***** Records provided

(** The exception of the first call that is not accepted. *)
Lemma send_loop_fail_exn url ch pre r rest E s :
  Forall (fun r => has_star_line E r = true) (pre ++ [r]) →
  (∀ k, (k < length pre)%nat → ok_reply (webhook_reply E (posted s + k)%nat) = true) →
  ok_reply (webhook_reply E (posted s + length pre)%nat) = false →
  res (send_loop url ch (pre ++ r :: rest) E s)
  = Raise (delivery_failure (webhook_reply E (posted s + length pre)%nat)).
Proof.
  revert s. induction pre as [|p pre IH]; intros s Hint Hok Hbad; simpl.
  - apply Forall_cons in Hint as [Hr _].
    destruct (repeat_star_int E r Hr) as (stars & Hst & Htext).
    munfold. unfold post. rewrite Hst. simpl. rewrite Nat.add_0_r in *.
    destruct (webhook_reply E (posted s)) as [msg|st txt]; simpl in *; [done|].
    apply bool_decide_eq_false in Hbad.
    by rewrite bool_decide_eq_true_2.
  - simpl in Hint. apply Forall_cons in Hint as [Hp Hint].
    destruct (repeat_star_int E p Hp) as (stars & Hst & Htext).
    munfold. unfold post. rewrite Hst. simpl.
    pose proof (Hok 0%nat ltac:(simpl; lia)) as H0. rewrite Nat.add_0_r in H0.
    destruct (webhook_reply E (posted s)) as [msg|st txt]; [done|]. simpl in H0.
    apply bool_decide_eq_true in H0 as ->. simpl.
    specialize (IH (State (file s) (S (posted s))) Hint). simpl in IH.
    cbn [length] in Hbad. rewrite Nat.add_succ_r in Hbad. rewrite Nat.add_succ_r.
    destruct (send_loop url ch (pre ++ r :: rest) E _) as [ro so to]. simpl in *.
    rewrite IH; [done| |done].
    intros k Hk. specialize (Hok (S k) ltac:(lia)).
    by rewrite Nat.add_succ_r in Hok.
Qed.

(** The delivery loop at a review whose star line cannot be built. *)
Lemma send_loop_bad_rating url ch pre r rest E s e :
  Forall (fun r => has_star_line E r = true) pre →
  (∀ k, (k < length pre)%nat → ok_reply (webhook_reply E (posted s + k)%nat) = true) →
  repeat_star (str_capacity E) (default (VInt 0) (rating r)) = Raise e →
  let o := send_loop url ch (pre ++ r :: rest) E s in
  res o = Raise e ∧
  final o = State (file s) (posted s + length pre)%nat ∧
  filter is_post (trace o) = attempts url ch pre.
Proof.
  intros Hint. revert s. induction Hint as [|p pre Hp _ IH]; intros s Hok Hr; simpl.
  - munfold. rewrite Hr. simpl. rewrite Nat.add_0_r.
    split_and!; [done| |done]. by destruct s.
  - destruct (repeat_star_int E p Hp) as (stars & Hst & Htext).
    munfold. unfold post. rewrite Hst. simpl. rewrite Htext.
    pose proof (Hok 0%nat ltac:(simpl; lia)) as H0. rewrite Nat.add_0_r in H0.
    destruct (webhook_reply E (posted s)) as [msg|st txt]; [done|]. simpl in H0.
    apply bool_decide_eq_true in H0 as ->. simpl.
    specialize (IH (State (file s) (S (posted s)))). simpl in IH.
    destruct (send_loop url ch (pre ++ r :: rest) E _) as [ro so to]. simpl in *.
    destruct IH as (-> & -> & Ht); [|done|].
    { intros k Hk. specialize (Hok (S k) ltac:(lia)).
      by rewrite Nat.add_succ_r in Hok. }
    split_and!; [done|f_equal; lia|].
    rewrite !filter_cons. simpl. by rewrite Ht.
Qed.

Local Opaque send_loop.

Lemma posts_logs_no_store t :
  forallb (fun e => is_post e || is_log e) t = true → filter is_store t = [].
Proof.
  induction t as [|e t IH]; [done|]. simpl. intros [He Ht]%andb_true_iff.
  rewrite filter_cons, IH by done. by destruct e.
Qed.

(** What one run of the notifier does, whatever the reviews hold and
    whatever the webhook answers. *)
Lemma send_slack_notification_run url ch reviews E s :
  let o := send_slack_notification url reviews ch E s in
  ∃ n, (n ≤ length reviews)%nat ∧
    Forall (fun r => has_star_line E r = true) (take n reviews) ∧
    filter is_post (trace o) = attempts url ch (take n reviews) ∧
    forallb (fun e => is_post e || is_log e) (trace o) = true ∧
    final o = State (file s) (posted s + n) ∧
    match res o with
    | Return _ => n = length reviews
    | Raise e =>
        exn_cls e = SlackError ∧
        (((1 ≤ n)%nat ∧ ok_reply (webhook_reply E (posted s + n - 1)) = false) ∨
         (∃ r, reviews !! n = Some r ∧ has_star_line E r = false))
    end.
Proof.
  destruct reviews as [|r reviews].
  { exists 0%nat. simpl. rewrite Nat.add_0_r. split_and!; [done..| |done]. by destruct s. }
  rewrite send_slack_notification_cons. unfold try.
  destruct (send_loop_run url ch (r :: reviews) E s)
    as (n & Hn & Hints & Hposts & Hall & Hfin & Hres).
  pose proof (send_loop_raises url ch (r :: reviews) E s) as Hcls.
  destruct (send_loop url ch (r :: reviews) E s) as [ro so to].
  simpl in Hposts, Hall, Hfin, Hres, Hcls. subst so. exists n.
  destruct ro as [[]|[c msg]]; [by split_and!|].
  destruct (Hcls _ eq_refl) as [Hc|[Hc|Hc]]; simpl in Hc;
    [subst c..|destruct c; try done];
    simpl; rewrite app_nil_r; by split_and!.
Qed.

(** When every message can be built and every call is accepted the notifier
    returns, and the state file is as before. *)
Lemma send_slack_notification_accepted url ch reviews E s :
  Forall (fun r => has_star_line E r = true) reviews →
  (∀ k, (k < length reviews)%nat → ok_reply (webhook_reply E (posted s + k)%nat) = true) →
  let o := send_slack_notification url reviews ch E s in
  res o = Return tt ∧ filter is_post (trace o) = attempts url ch reviews ∧
  filter is_store (trace o) = [] ∧ file (final o) = file s.
Proof.
  intros Hint Hok o.
  destruct (send_slack_notification_all_ok url ch reviews E s Hint Hok) as [Hr Hp].
  destruct (send_slack_notification_run url ch reviews E s) as (n & _ & _ & _ & Hall & Hfin & _).
  fold o in Hr, Hp, Hall, Hfin. split_and!; [done|done|by apply posts_logs_no_store|].
  by rewrite Hfin.
Qed.

(** X17. The message of the [SlackError] tells the kinds of failure apart.
    For reviews whose star line can be built (the rating is absent, or an
    integer that the star can be repeated by): when the first call that is
    not accepted was answered with a
    status other than 200 the message is "Failed to send notification: "
    followed by the response text; when the call itself raised, it is
    "Error sending notification: " followed by the text of that exception. *)
Theorem send_slack_notification_error_message url ch pre r rest E s :
  Forall (fun r => has_star_line E r = true) (pre ++ [r]) →
  (∀ k, (k < length pre)%nat → ok_reply (webhook_reply E (posted s + k)%nat) = true) →
  ok_reply (webhook_reply E (posted s + length pre)%nat) = false →
  res (send_slack_notification url (pre ++ r :: rest) ch E s)
  = Raise (Exn SlackError
      match webhook_reply E (posted s + length pre)%nat with
      | PostReply _ error_msg => lit "Failed to send notification: " ++ error_msg
      | PostRaises msg => lit "Error sending notification: " ++ msg
      end).
Proof.
  intros Hint Hok Hbad.
  assert (∃ x l, pre ++ r :: rest = x :: l) as (x & l & Hl) by (destruct pre; simpl; eauto).
  pose proof (send_loop_fail_exn url ch pre r rest E s Hint Hok Hbad) as He.
  rewrite Hl in *. rewrite send_slack_notification_cons. unfold try.
  destruct (send_loop url ch (x :: l) E s) as [ro so to]. simpl in He. subst ro.
  by destruct (webhook_reply E (posted s + length pre)%nat).
Qed.

Lemma send_slack_notification_error_message_witness :
  res (send_slack_notification Sample.webhook_url
         ([Sample.r1] ++ Sample.r2 :: [Sample.r3]) Sample.channel
         Sample.E_second_fails Sample.s0)
  = Raise (Exn SlackError
      match webhook_reply Sample.E_second_fails (posted Sample.s0 + 1)%nat with
      | PostReply _ error_msg => lit "Failed to send notification: " ++ error_msg
      | PostRaises msg => lit "Error sending notification: " ++ msg
      end).
Proof.
  apply (send_slack_notification_error_message Sample.webhook_url Sample.channel
           [Sample.r1] Sample.r2 [Sample.r3] Sample.E_second_fails Sample.s0).
  - repeat constructor.
  - intros k Hk. simpl in Hk. assert (k = 0%nat) as -> by lia. reflexivity.
  - reflexivity.
Defined.

(** X18. In every run, whatever the reviews hold and whatever the webhook
    answers, the delivery calls are the messages of the first [n] reviews,
    one call each, in order, for some [n]; the post counter grows by [n];
    the state file is neither read nor written. The notifier returns only
    when [n] is the number of reviews; when it raises, either the last call
    made is one that was not accepted, or the star line of the next review
    cannot be built (its rating is not an integer, or is too large), and
    what it raises is a [SlackError]. *)
Theorem send_slack_notification_prefix url ch reviews E s :
  let o := send_slack_notification url reviews ch E s in
  ∃ n, (n ≤ length reviews)%nat ∧
    filter is_post (trace o) = attempts url ch (take n reviews) ∧
    filter is_store (trace o) = [] ∧
    final o = State (file s) (posted s + n) ∧
    (∀ u, res o = Return u → n = length reviews) ∧
    (∀ e, res o = Raise e →
       exn_cls e = SlackError ∧
       (((1 ≤ n)%nat ∧ ok_reply (webhook_reply E (posted s + n - 1)) = false) ∨
        (∃ r, reviews !! n = Some r ∧ has_star_line E r = false))) ∧
    (Forall (fun r => has_star_line E r = true) reviews →
     ∀ e, res o = Raise e →
       (1 ≤ n)%nat ∧ ok_reply (webhook_reply E (posted s + n - 1)) = false).
Proof.
  intros o. destruct (send_slack_notification_run url ch reviews E s)
    as (n & Hn & _ & Hposts & Hall & Hfin & Hres). fold o in Hposts, Hall, Hfin, Hres.
  exists n. split_and!; [done|done|by apply posts_logs_no_store|done| | |].
  - intros u Hu. by rewrite Hu in Hres.
  - intros e He. by rewrite He in Hres.
  - intros Hint e He. rewrite He in Hres. destruct Hres as (_ & [Hbad|(r & Hr & Hno)]); [done|].
    rewrite Forall_forall in Hint. apply list_elem_of_lookup_2, Hint in Hr. congruence.
Qed.

(** X19. When the webhook accepts every call, [send_slack_notification]
    returns after exactly one delivery call per review, in the order of the
    list, each carrying the message of its review, for reviews whose star
    line can be built (the rating is absent, or an integer that the star can
    be repeated by); the post counter grows by the number of reviews and the
    state file is unchanged. For the empty list that is no call at all. *)
Theorem send_slack_notification_delivers_all url ch reviews E s :
  Forall (fun r => has_star_line E r = true) reviews →
  (∀ k, (k < length reviews)%nat → ok_reply (webhook_reply E (posted s + k)%nat) = true) →
  let o := send_slack_notification url reviews ch E s in
  res o = Return tt ∧
  filter is_post (trace o) = attempts url ch reviews ∧
  final o = State (file s) (posted s + length reviews).
Proof.
  intros Hint Hok o. subst o. destruct reviews as [|r reviews].
  { simpl. rewrite Nat.add_0_r. by destruct s. }
  rewrite send_slack_notification_cons. unfold try.
  destruct (send_loop_ok url ch (r :: reviews) E s Hint Hok) as (Hr & Hf & Ht).
  destruct (send_loop url ch (r :: reviews) E s) as [ro so to]. simpl in *. by subst.
Qed.

Lemma send_slack_notification_delivers_all_witness :
  let o := send_slack_notification Sample.webhook_url [Sample.r1; Sample.r2]
             Sample.channel (Sample.E []) Sample.s0 in
  res o = Return tt ∧
  filter is_post (trace o) = attempts Sample.webhook_url Sample.channel [Sample.r1; Sample.r2] ∧
  final o = State (file Sample.s0) (posted Sample.s0 + 2).
Proof.
  apply (send_slack_notification_delivers_all Sample.webhook_url Sample.channel
           [Sample.r1; Sample.r2] (Sample.E []) Sample.s0).
  - repeat constructor.
  - intros k _. reflexivity.
Defined.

**********

Aim of the task:
Nothing but an exact copy of the lines from the first one above through the line holding "munfold. unfold post. rewrite Hst. simpl. rewrite Nat.add_0_r" should be returned.

Response for this exercise:
(** The exception of the first call that is not accepted. *)
Lemma send_loop_fail_exn url ch pre r rest E s :
  Forall (fun r => has_star_line E r = true) (pre ++ [r]) →
  (∀ k, (k < length pre)%nat → ok_reply (webhook_reply E (posted s + k)%nat) = true) →
  ok_reply (webhook_reply E (posted s + length pre)%nat) = false →
  res (send_loop url ch (pre ++ r :: rest) E s)
  = Raise (delivery_failure (webhook_reply E (posted s + length pre)%nat)).
Proof.
  revert s. induction pre as [|p pre IH]; intros s Hint Hok Hbad; simpl.
  - apply Forall_cons in Hint as [Hr _].
    destruct (repeat_star_int E r Hr) as (stars & Hst & Htext).
    munfold. unfold post. rewrite Hst. simpl. rewrite Nat.add_0_r in *.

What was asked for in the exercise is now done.